UK new car buyers now have more than 125 different BEV models to choose from – an uplift of 38% over the last 10 months. While it remains the case that the average BEV has a higher upfront cost than an ICE equivalent, widening choice and huge manufacturer discounting mean that around one in five BEV models now has a lower purchase price than the average petrol or diesel car, especially for buyers able to take advantage of schemes such as salary sacrifice.

However, while BEV market share is increasing, October’s decline in the total market, equivalent to a £350 million loss in turnover, highlights the challenge ahead. While almost 300,000 new BEVs have reached the road in 2024, this represents 18.1% of the market – an increase on 2023, but still significantly short of the 22% target for this year and of the 28% which must be achieved in 2025 under the Vehicle Emissions Trading Scheme.

While the Budget extended existing business and fleet incentives for BEVs, the Vehicle Excise Duty and Company Car Tax changes disincentivise low carbon vehicle purchases and fleet renewal generally, risking a delay to the overall reduction in road transport emissions.

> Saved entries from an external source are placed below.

(** * Patient-management backend: data-access and query layer

    A shallow embedding of [backend/server.py]: the pydantic models, the
    handlers of the [/api] router, and the part of the document store
    (MongoDB through motor) that the handlers rely on.

    Conventions of the embedding:
    - a stored document is a finite map from field names to [value]s
      (a Python [dict] / BSON document);
    - a collection is the list of its documents in natural order;
    - handlers take the store and every reading of the outside world
      they make (clock readings, the random bits of [uuid.uuid4]) as
      arguments and return a [result]: [Ok] carries the response (and the
      new store for handlers that write), [Err] the raised exception;
    - strings are sequences of 8-bit characters.

    The listing of a patient's contact logs (a sorted read) and the set-up
    of the application (environment, CORS, logging) are not embedded. *)

From Stdlib Require Import ZArith NArith Ascii String List Bool Lia.
From stdpp Require Import base option list gmap strings fin_maps sorting.

Local Open Scope string_scope.
#[local] Arguments String.append !_ _ / : simpl nomatch.

(** ** Exceptions and results *)

Inductive error :=
| HTTPException (status_code : Z) (detail : string)
| ValidationError (field : string)
| OverflowError
| OperationFailure (msg : string)
| TypeError.

Inductive result (A : Type) :=
| Ok (a : A)
| Err (e : error).
Arguments Ok {A} a.
Arguments Err {A} e.

Definition bind {A B} (r : result A) (k : A → result B) : result B :=
  match r with
  | Ok a => k a
  | Err e => Err e
  end.

Notation "x ← r ;;; k" := (bind r (λ x, k))
  (at level 20, r at level 100, k at level 200, right associativity,
   format "x  ←  r  ;;;  '/' k").

(** [[f(x) for x in xs]] where [f] may raise: the first exception wins. *)
Fixpoint traverse {A B} (f : A → result B) (xs : list A) : result (list B) :=
  match xs with
  | [] => Ok []
  | x :: xs' =>
      y ← f x;;;
      ys ← traverse f xs';;;
      Ok (y :: ys)
  end.

(** ** Strings *)

Module Str.

Definition is_upper (c : ascii) : bool :=
  ((65 <=? N_of_ascii c) && (N_of_ascii c <=? 90))%N.

(** ASCII case folding, as a caseless match does on 8-bit subjects. *)
Definition lower_char (c : ascii) : ascii :=
  if is_upper c then ascii_of_N (N_of_ascii c + 32) else c.

Fixpoint lower (s : string) : string :=
  match s with
  | EmptyString => EmptyString
  | String c s' => String (lower_char c) (lower s')
  end.

Fixpoint starts_with (p s : string) : bool :=
  match p, s with
  | EmptyString, _ => true
  | String _ _, EmptyString => false
  | String a p', String b s' => Ascii.eqb a b && starts_with p' s'
  end.

(** [needle in hay] of Python. *)
Fixpoint contains (needle hay : string) : bool :=
  starts_with needle hay ||
  match hay with
  | EmptyString => false
  | String _ hay' => contains needle hay'
  end.

(** Python truthiness of a [str]. *)
Definition truthy (s : string) : bool :=
  match s with
  | EmptyString => false
  | String _ _ => true
  end.

End Str.

(** ** Dates and times ([datetime]) *)

Module Datetime.

Local Open Scope Z_scope.

Record date := { year : Z; month : Z; day : Z }.

Definition date_eqb (a b : date) : bool :=
  (year a =? year b) && (month a =? month b) && (day a =? day b).

Lemma date_eqb_eq (a b : date) : date_eqb a b = true ↔ a = b.
Proof.
  destruct a, b; unfold date_eqb; simpl.
  rewrite !andb_true_iff, !Z.eqb_eq. split; [intros [[-> ->] ->] | intros [= -> -> ->]]; done.
Qed.

(** [tzinfo] is [true] for a reading taken with [timezone.utc] and
    [false] for a naive local reading. *)
Record datetime := {
  date_of : date;
  hour : Z;
  minute : Z;
  second : Z;
  microsecond : Z;
  tzinfo : bool;
}.

Definition is_leap (y : Z) : bool :=
  (y mod 4 =? 0) && (negb (y mod 100 =? 0) || (y mod 400 =? 0)).

Definition days_in_month (y m : Z) : Z :=
  if m =? 2 then (if is_leap y then 29 else 28)
  else if (m =? 4) || (m =? 6) || (m =? 9) || (m =? 11) then 30
  else 31.

Definition valid_date (d : date) : Prop :=
  1 <= year d <= 9999 ∧ 1 <= month d <= 12 ∧
  1 <= day d <= days_in_month (year d) (month d).

Definition valid_datetime (t : datetime) : Prop :=
  valid_date (date_of t) ∧ 0 <= hour t <= 23 ∧ 0 <= minute t <= 59 ∧
  0 <= second t <= 59 ∧ 0 <= microsecond t <= 999999.

Definition next_day (d : date) : date :=
  if day d <? days_in_month (year d) (month d) then
    {| year := year d; month := month d; day := day d + 1 |}
  else if month d <? 12 then
    {| year := year d; month := month d + 1; day := 1 |}
  else
    {| year := year d + 1; month := 1; day := 1 |}.

(** [d + timedelta(days=n)]; past year 9999 the addition raises. *)
Fixpoint add_days (n : nat) (d : date) : result date :=
  match n with
  | O => Ok d
  | S n' =>
      let d' := next_day d in
      if year d' <=? 9999 then add_days n' d' else Err OverflowError
  end.

(** [t + timedelta(days=n)] keeps the time of day. *)
Definition plus_days (t : datetime) (n : nat) : result datetime :=
  d ← add_days n (date_of t);;;
  Ok {| date_of := d; hour := hour t; minute := minute t; second := second t;
        microsecond := microsecond t; tzinfo := tzinfo t |}.

Definition digit (d : Z) : ascii := ascii_of_N (48 + Z.to_N d).

(** The [w] low decimal digits of [n], most significant first: ["%0wd"]
    for [0 <= n < 10^w]. *)
Fixpoint digits (w : nat) (n : Z) : string :=
  match w with
  | O => ""
  | S w' => digits w' (n / 10) ++ String (digit (n mod 10)) ""
  end.

(** [date.isoformat()] *)
Definition date_isoformat (d : date) : string :=
  digits 4 (year d) ++ "-" ++ digits 2 (month d) ++ "-" ++ digits 2 (day d).

(** [datetime.isoformat()] *)
Definition isoformat (t : datetime) : string :=
  date_isoformat (date_of t) ++ "T" ++ digits 2 (hour t) ++ ":" ++
  digits 2 (minute t) ++ ":" ++ digits 2 (second t) ++
  (if microsecond t =? 0 then "" else "." ++ digits 6 (microsecond t)) ++
  (if tzinfo t then "+00:00" else "").

(** ["%Y"] of [strftime]: the C library writes the year in decimal and
    does not pad it, unlike [isoformat]. *)
Definition year_text (y : Z) : string :=
  if y <? 10 then digits 1 y
  else if y <? 100 then digits 2 y
  else if y <? 1000 then digits 3 y
  else digits 4 y.

(** [t.strftime("%Y-%m")] *)
Definition strftime_Y_m (t : datetime) : string :=
  year_text (year (date_of t)) ++ "-" ++ digits 2 (month (date_of t)).

End Datetime.

(** ** Identifiers ([uuid]) *)

Module Uuid.

Local Open Scope Z_scope.

(** [uuid.uuid4()] on 128 random bits: the variant and version bits are
    forced. *)
Definition uuid4 (random : Z) : Z :=
  let i := Z.land random (Z.ones 128) in
  let i := Z.land i (Z.lnot (Z.shiftl 0xc000 48)) in
  let i := Z.lor i (Z.shiftl 0x8000 48) in
  let i := Z.land i (Z.lnot (Z.shiftl 0xf000 64)) in
  Z.lor i (Z.shiftl 4 76).

Definition hex_digit (d : Z) : ascii :=
  if d <? 10 then ascii_of_N (48 + Z.to_N d) else ascii_of_N (87 + Z.to_N d).

(** ['%0wx' % n] *)
Fixpoint hex (w : nat) (n : Z) : string :=
  match w with
  | O => ""
  | S w' => hex w' (n / 16) ++ String (hex_digit (n mod 16)) ""
  end.

(** [str(u)]: the 32 hex digits in groups of 8-4-4-4-12. *)
Definition str (u : Z) : string :=
  let h := hex 32 u in
  substring 0 8 h ++ "-" ++ substring 8 4 h ++ "-" ++ substring 12 4 h ++ "-" ++
  substring 16 4 h ++ "-" ++ substring 20 12 h.

End Uuid.

(** ** BSON values and documents *)

#[local] Unset Elimination Schemes.
Inductive value :=
| VNull
| VBool (b : bool)
| VStr (s : string)
| VOid (n : N)
| VDate (d : Datetime.date)
| VList (l : list value)
| VDict (d : list (string * value)).
#[local] Set Elimination Schemes.

Section value_induction.
Variable P : value → Prop.
Hypothesis HNull : P VNull.
Hypothesis HBool : ∀ b, P (VBool b).
Hypothesis HStr : ∀ s, P (VStr s).
Hypothesis HOid : ∀ n, P (VOid n).
Hypothesis HDate : ∀ d, P (VDate d).
Hypothesis HList : ∀ l, List.Forall P l → P (VList l).
Hypothesis HDict : ∀ d, List.Forall (λ kv, P (snd kv)) d → P (VDict d).

Fixpoint value_ind (v : value) : P v :=
  match v with
  | VNull => HNull
  | VBool b => HBool b
  | VStr s => HStr s
  | VOid n => HOid n
  | VDate d => HDate d
  | VList l =>
      HList l
        ((fix all (l : list value) : List.Forall P l :=
            match l with
            | [] => List.Forall_nil P
            | x :: l' => List.Forall_cons P x l' (value_ind x) (all l')
            end) l)
  | VDict d =>
      HDict d
        ((fix all (d : list (string * value)) : List.Forall (λ kv, P (snd kv)) d :=
            match d with
            | [] => List.Forall_nil _
            | kv :: d' =>
                List.Forall_cons (λ kv, P (snd kv)) kv d' (value_ind (snd kv)) (all d')
            end) d)
  end.
End value_induction.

Moving the market rapidly towards these ambitious targets needs bold and compelling incentives for consumers, according to the SMMT. Manufacturers are currently shoring up demand with historic levels of support, but this is unsustainable in the long term as it threatens viability. Without the government support to match the manufacturers’ commitment, there must be an urgent review of the market’s performance and the regulatory mechanisms driving the transition.

Mike Hawes, SMMT Chief Executive, said,Massive manufacturer investment in model choice and market support is helping make the UK the second largest EV market in Europe. That transition, however, must not perversely slow down the reduction of carbon emissions from road transport.

“Fleet renewal across the market remains the quickest way to decarbonise, so diminishing overall uptake is not good news for the economy, for investment or for the environment. EVs already work for many people and businesses, but to shift the entire market at the pace demanded requires significant intervention on incentives, infrastructure and regulation.”